La mattina, di buon’ora, erano insieme alla casa di Papini, con tanto di mandato di perquisizione, al termine del quale, constata la notevole liquidità rinvenuta e la polizza assicurativa che copriva ben oltre il valore della merce che l’orefice aveva dichiarato essere sparita, lo costrinsero a confessare che il tutto era architettato con dei signori che l’avevano fermato e gli avevano proposto l’affare, purchè lui accettasse la messa in scena della rapina e la consegna dei girelli, «a prezzo intero», specificò. A riaprire l’attività ci avrebbero pensato loro, una volta che l’epidemia fosse terminata.
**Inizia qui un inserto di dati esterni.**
(* ===== verification/Pipeline.v ===== *)
(** * Pipeline: mid-pipeline recovery

    [pqwire_msg_peek], [pqwire_pipeline_status_init], [pqwire_pipeline_observe_msg],
    [pqwire_note_ready], [pqwire_pipeline_feed_backend_msg] and
    [pqwire_pipeline_filter_backend_type] of src/src/pqwire.c. *)
From S2P Require Import Prelude Wire Ring Events Scram Ctx Parse ParseSafe Feed FeedSpec FeedThms.
From S2P Require Import Send SendSpec Roundtrip.

Record pqwire_pipeline_status_t := mk_status {
  saw_error : Z;
  saw_rfq : Z;
  complete : Z;
  n_msgs : Z;
  last_error : pq_error_t;
}.

(** [buf] is the object the pointer points into, [len] the length the caller gives;
    [outs_null] says that an output pointer is NULL.  [Some None] is the result -1. *)
Definition pqwire_msg_peek (buf : option (list Z)) (len : Z) (outs_null : bool) :
    option (option (Z * Z)) :=
  match buf with
  | None => Some None
  | Some buf =>
      if (len <? 5) || outs_null then Some None else
      mlen ← rd32_be buf 1;
      if mlen <? 4 then Some None else
      let total := 1 + mlen in
      if len <? total then Some None else
      t ← zget buf 0;
      Some (Some (t, total))
  end.

Definition pqwire_pipeline_status_init (st : option pqwire_pipeline_status_t) :
    option pqwire_pipeline_status_t :=
  match st with
  | None => None
  | Some _ => Some (mk_status 0 0 0 0 zero_error)
  end.

(** The result and the status; [n_msgs] is an [int], whose overflow is undefined. *)
Definition pqwire_pipeline_observe_msg (st : option pqwire_pipeline_status_t)
    (msg : option (list Z)) (len : Z) : option (Z * option pqwire_pipeline_status_t) :=
  match st, msg with
  | Some s, Some m =>
      r ← pqwire_msg_peek msg len false;
      match r with
      | None => Some (-1, st)
      | Some (type, total) =>
          if negb (total =? len) then Some (-1, st) else
          if n_msgs s =? 2 ^ 31 - 1 then None else
          let n := n_msgs s + 1 in
          if (type =? chr "E") && (5 <=? total) then
            body ← mem_read m 5 (total - 5);
            e ← parse_error_fields body;
            Some (0, Some (mk_status 1 (saw_rfq s) (complete s) n e))
          else if type =? chr "Z" then
            Some (1, Some (mk_status (saw_error s) 1 1 n (last_error s)))
          else Some (0, Some (mk_status (saw_error s) (saw_rfq s) (complete s) n (last_error s)))
      end
  | _, _ => Some (-1, st)
  end.

Definition pqwire_note_ready (ctx : option pqwire_ctx) : option pqwire_ctx :=
  match ctx with
  | None => None
  | Some c => if magic c =? PQWIRE_MAGIC
              then Some (set_sess (set_proto_state PROTO_STATE_READY (sess c)) c)
              else Some c
  end.

(** [while (pqwire_next_event(client_role, &ev) == 1) { }]. *)
Fixpoint drain_events (fuel : nat) (ctx : option pqwire_ctx) : option (option pqwire_ctx) :=
  match fuel with
  | O => None
  | S fuel' =>
      '(ev, ctx) ← pqwire_next_event ctx false;
      match ev with
      | Some _ => drain_events fuel' ctx
      | None => Some ctx
      end
  end.
(* ===== verification/ParamsSpec.v ===== *)
(** * ParamsSpec: ownership of parameter data, and what the Bind rewriting builds

    Ownership: the allocated blocks are those of the slots ([slots_wf]), through any sequence
    of operations ([run_ops]).  Rewriting: each step of the function appends its bytes inside
    the caller's buffer or returns early ([emits]), so the whole message does. *)
From stdpp Require Import gmap.
From S2P Require Import Prelude Wire Ring Events Scram Ctx Parse ParseSafe Feed FeedSpec FeedThms.
From S2P Require Import Send SendSpec Roundtrip RoundtripRows RoundtripBind Params.

(** ** Ownership *)

(** The allocated blocks are exactly the data of the array's slots, each owned by one slot:
    nothing dangles, nothing is shared, nothing has leaked. *)
Record slots_wf (s : store) (ps : list pqwire_param_t) : Prop := {
  sl_nodup : NoDup (omap p_data ps);
  sl_blocks : ∀ b, is_Some (live s b) ↔ b ∈ omap p_data ps;
  sl_owned : Forall (λ q, is_Some (p_data q) → p_owned q ≠ 0) ps;
}.

Inductive param_op :=
| Op_clear (i : Z)
| Op_set_text (i : Z) (text : src_ptr)
| Op_set_binary (i : Z) (data : option src_ptr) (len : Z)
| Op_set_null (i : Z).

(** An operation on slot [i] of an array; its result code. *)
Definition run_op (s : store) (ps : list pqwire_param_t) (op : param_op) :
    option (Z * store * list pqwire_param_t) :=
  let finish i rc s q := q ← q; ps ← zset ps i q; Some (rc, s, ps) in
  match op with
  | Op_clear i => q ← zget ps i; '(s, q) ← pqwire_param_clear s (Some q); finish i 0 s q
  | Op_set_text i text =>
      q ← zget ps i; '(rc, s, q) ← pqwire_param_set_text s (Some q) (Some text); finish i rc s q
  | Op_set_binary i data len =>
      q ← zget ps i;
      '(rc, s, q) ← pqwire_param_set_binary s (Some q) data len; finish i rc s q
  | Op_set_null i => q ← zget ps i; '(s, q) ← pqwire_param_set_null s (Some q); finish i 0 s q
  end.
Definition op_slot (op : param_op) : Z :=
  match op with Op_clear i | Op_set_text i _ | Op_set_binary i _ _ | Op_set_null i => i end.

Fixpoint run_ops (s : store) (ps : list pqwire_param_t) (ops : list param_op) :
    option (store * list pqwire_param_t) :=
  match ops with
  | [] => Some (s, ps)
  | op :: ops => '(_, s, ps) ← run_op s ps op; run_ops s ps ops
  end.

(** The value a slot holds: [None] is NULL. *)
Definition slot_value (s : store) (q : pqwire_param_t) : option (list Z) :=
  if p_length q <? 0 then None else Some (default [] (param_value s q)).
Definition contents (s : store) (ps : list pqwire_param_t) : list (option (list Z)) :=
  slot_value s <$> ps.

(** The value an operation asks for: what its pointer shows when it is called. *)
Definition op_value (s : store) (op : param_op) : option (list Z) :=
  match op with
  | Op_set_text _ t => src_text s t
  | Op_set_binary _ (Some d) len => if len =? 0 then Some [] else src_read s d len
  | Op_set_binary _ None len => if len =? 0 then Some [] else None
  | _ => None
  end.

(** The pointer goes into the block of the slot itself. *)
Definition own (q : pqwire_param_t) (p : src_ptr) : Prop :=
  match p with Blk b _ => p_data q = Some b | Ext _ => False end.

(** What a caller owes: a slot of the array, and a pointer, not into the slot's own block, that
    can be read for the length asked ([set_binary] refuses NULL by itself). *)
Definition op_ok (s : store) (ps : list pqwire_param_t) (op : param_op) : Prop :=
  ∃ q, zget ps (op_slot op) = Some q ∧
  match op with
  | Op_set_text _ t => ¬ own q t ∧ ∃ text, src_text s t = Some text ∧ zlen text < 2 ^ 31
  | Op_set_binary _ (Some d) len =>
      0 ≤ len < 2 ^ 31 ∧ (0 < len → ¬ own q d ∧ is_Some (src_read s d len))
  | Op_set_binary _ None len => 0 ≤ len
  | _ => True
  end.

Fixpoint ops_ok (s : store) (ps : list pqwire_param_t) (ops : list param_op) : Prop :=
  match ops with
  | [] => True
  | op :: ops => op_ok s ps op ∧ ∀ rc s' ps', run_op s ps op = Some (rc, s', ps') → ops_ok s' ps' ops
  end.

(** An operation whose pointer goes into its own slot's block, with something to read. *)
Definition op_self (s : store) (ps : list pqwire_param_t) (op : param_op) : Prop :=
  ∃ q, zget ps (op_slot op) = Some q ∧
  match op with
  | Op_set_text _ t => own q t
  | Op_set_binary _ (Some d) len => own q d ∧ 0 < len ∧ (alloc_next (p_allocs s)).1 = true
  | _ => False
  end.

(** *** The heap *)
Lemma live_alloc s d b s' :
  alloc_block s d = (Some b, s') →
  live s b = None ∧ live s' b = Some d ∧ ∀ b', b' ≠ b → live s' b' = live s b'.
Proof.
  unfold alloc_block. destruct (alloc_next (p_allocs s)) as [[] al]; [|done]. intros [= <- <-].
  set (b := base.fresh (dom (blocks s))).
  assert (Hf : blocks s !! b = None) by (apply not_elem_of_dom, is_fresh).
  unfold live. cbn [blocks]. rewrite Hf, lookup_insert_eq. split_and!; [done|done|].
  intros b' Hne. by rewrite lookup_insert_ne.
Qed.

Lemma alloc_failed s d s' : alloc_block s d = (None, s') → blocks s' = blocks s.
Proof. unfold alloc_block. destruct (alloc_next _) as [[] al]; [done|]. by intros [= <-]. Qed.

Lemma live_blocks s s' b : blocks s' = blocks s → live s' b = live s b.
Proof. unfold live. by intros ->. Qed.

Lemma live_free s b d :
  live s b = Some d →
  ∃ s', free_block s b = Some s' ∧ p_allocs s' = p_allocs s ∧ live s' b = None ∧
        ∀ b', b' ≠ b → live s' b' = live s b'.
Proof.
  intros Hd. unfold free_block. rewrite Hd. cbn [mbind option_bind]. eexists. split; [done|].
  unfold live. cbn [blocks p_allocs]. rewrite lookup_insert_eq. split_and!; [done|done|].
  intros b' Hne. by rewrite lookup_insert_ne.
Qed.

(** A pointer into a block that has not changed. *)
Lemma src_bytes_live s s' p :
  (∀ b off, p = Blk b off → live s' b = live s b) → src_bytes s' p = src_bytes s p.
Proof. destruct p as [d|b off]; [done|]. intros H. cbn. by rewrite (H b off). Qed.

Lemma src_bytes_freed s b off : live s b = None → src_bytes s (Blk b off) = None.
Proof. intros H. cbn. by rewrite H. Qed.

(** *** Slots *)
Lemma slot_split (ps : list pqwire_param_t) i q :
  zget ps i = Some q →
  ∃ l k, ps = l ++ q :: k ∧ i = zlen l ∧ ∀ q', zset ps i q' = Some (l ++ q' :: k).
Proof.
  intros Hi. pose proof (zget_Some_lt _ _ _ Hi) as Hlt. unfold zget in Hi.
  rewrite (proj2 (Z.leb_le _ _)) in Hi by lia.
  apply list_elem_of_split_length in Hi as (l & k & -> & Hl).
  exists l, k. split_and!; [done|unfold zlen; lia|]. intros q'.
  rewrite zset_Some by lia. f_equal. rewrite Hl. by rewrite insert_app_r_alt, Nat.sub_diag by lia.
Qed.

Lemma omap_middle (l k : list pqwire_param_t) q :
  omap p_data (l ++ q :: k) = omap p_data l ++ option_list (p_data q) ++ omap p_data k.
Proof. rewrite omap_app. cbn. by destruct (p_data q). Qed.

(** Changing one slot: the others keep their blocks. *)
Definition others_kept (s s' : store) (l k : list pqwire_param_t) : Prop :=
  ∀ b, b ∈ omap p_data l ∨ b ∈ omap p_data k → live s' b = live s b.

Lemma slot_value_ext s s' q :
  (∀ b, p_data q = Some b → live s' b = live s b) → slot_value s' q = slot_value s q.
Proof.
  intros H. unfold slot_value, param_value. destruct (p_data q) as [b|]; [|done].
  cbn. by rewrite (H b).
Qed.

Lemma contents_ext s s' ps :
  (∀ b, b ∈ omap p_data ps → live s' b = live s b) → contents s' ps = contents s ps.
Proof.
  intros H. unfold contents. apply list_fmap_ext. intros i q Hq. apply slot_value_ext.
  intros b Hb. apply H. apply list_elem_of_omap. exists q. split; [|done].
  by eapply list_elem_of_lookup_2.
Qed.

Lemma contents_middle s s' l q q' k :
  others_kept s s' l k →
  contents s' (l ++ q' :: k) = <[length l := slot_value s' q']> (contents s (l ++ q :: k)).
Proof.
  intros H. unfold contents. rewrite !fmap_app, !fmap_cons.
  fold (contents s' l) (contents s' k) (contents s l) (contents s k).
  rewrite (contents_ext s s' l), (contents_ext s s' k) by (intros; apply H; auto).
  rewrite insert_app_r_alt by (unfold contents; by rewrite length_fmap).
  unfold contents. by rewrite length_fmap, Nat.sub_diag.
Qed.

(** Clearing a slot frees its block. *)
Lemma clear_slot s l q k :
  slots_wf s (l ++ q :: k) →
  ∃ s', pqwire_param_clear s (Some q) = Some (s', Some cleared) ∧
        slots_wf s' (l ++ cleared :: k) ∧ p_allocs s' = p_allocs s ∧ others_kept s s' l k ∧
        ∀ b, live s' b = if decide (p_data q = Some b) then None else live s b.
Proof.
  intros [Hnd Hb Ho]. unfold pqwire_param_clear.
  apply Forall_app in Ho as [Hol Hok]. apply Forall_cons_iff in Hok as [Hoq Hok].
  assert (Hoc : Forall (λ q, is_Some (p_data q) → p_owned q ≠ 0) (l ++ cleared :: k)).
  { apply Forall_app. split; [done|]. constructor; [|done]. by intros [? [=]]. }
  destruct (p_data q) as [b|] eqn:Eq.
  - rewrite (proj2 (Z.eqb_neq _ _)) by (apply Hoq; eauto).
    rewrite omap_middle, Eq in Hnd, Hb. cbn [option_list app] in Hnd, Hb.
    apply list.NoDup_app in Hnd as (Hl & Hdis & Hk). apply list.NoDup_cons in Hk as [Hnk Hk].
    destruct (proj2 (Hb b)) as [d Hd]; [set_solver|].
    destruct (live_free s b d Hd) as (s' & -> & Ha & Hf & Hkeep). cbn [mbind option_bind].
    assert (Hlive : ∀ b', live s' b' = if decide (Some b = Some b') then None else live s b').
    { intros b'. destruct (decide _) as [[= <-]|Hne]; [done|]. apply Hkeep. congruence. }
    exists s'. split_and!; [done| |done| |done].
    + split; [| |done]; rewrite omap_middle; cbn [cleared p_data option_list app].
      * apply list.NoDup_app. set_solver.
      * intros b'. rewrite Hlive. destruct (decide (Some b = Some b')) as [[= <-]|Hne].
        -- split; [by intros [? [=]]|]. set_solver.
        -- rewrite Hb. assert (b' ≠ b) by congruence. set_solver.
    + intros b' Hb'. apply Hkeep. set_solver.
  - exists s. cbn [mbind option_bind]. split_and!; [done| |done|done|done].
    split; [| |done]; rewrite omap_middle, Eq in *; done.
Qed.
«Caro Martelli, ti sei tradito quando hai detto che è suonato l’allarme subito dopo pranzo. Non era possibile, io sono stato in Piazza Dalmazia per più di due ore, da dopo le dodici fino oltrea le quattordici e non ho sentito o visto nulla. Quello del finto scasso è un lavoretto che avete fatto con i tuoi complici probabilmente di notte.»
«Dimmi una cosa, orefice», intervenne Caterina, «Questi complici che dialetto parlavano? Calabrese per caso?»
Mentre scuoteva la testa per assentire, Papini si mise a piagnucolare. «Ora ho una paura tremenda. Che mi faranno?»
I due giovani si guardarono e Caterina rispose per entrambi:
«Ti conviene sperare di farne più possibile di galera, dai retta a noi. Quando si pretende di fare affari con la Mafia o la N’drangheta calabrese, si deve sapere quello che si rischia!»
Poi, consegnato Papini a chi di dovere, nell’ufficio del vicequestore, Martelli, Caterina e Matteo fecero insieme l’amara constatazione che il superiore espose a voce alta: «Questa pandemia, sommata alla già difficile situazione della crisi precedente, sta facendo penetrare sempre più queste organizzazioni criminali nel tessuto economico di questa regione. Dai un colpo alla Mafia e si accresce il potere della ‘Ndrangheta….».
Poi, visto che quel giorno avevano ottenuto un piccolo successo, decisero di farsi un caffè alla macchinetta della Questura, visto che là fuori era ancora tutto chiuso.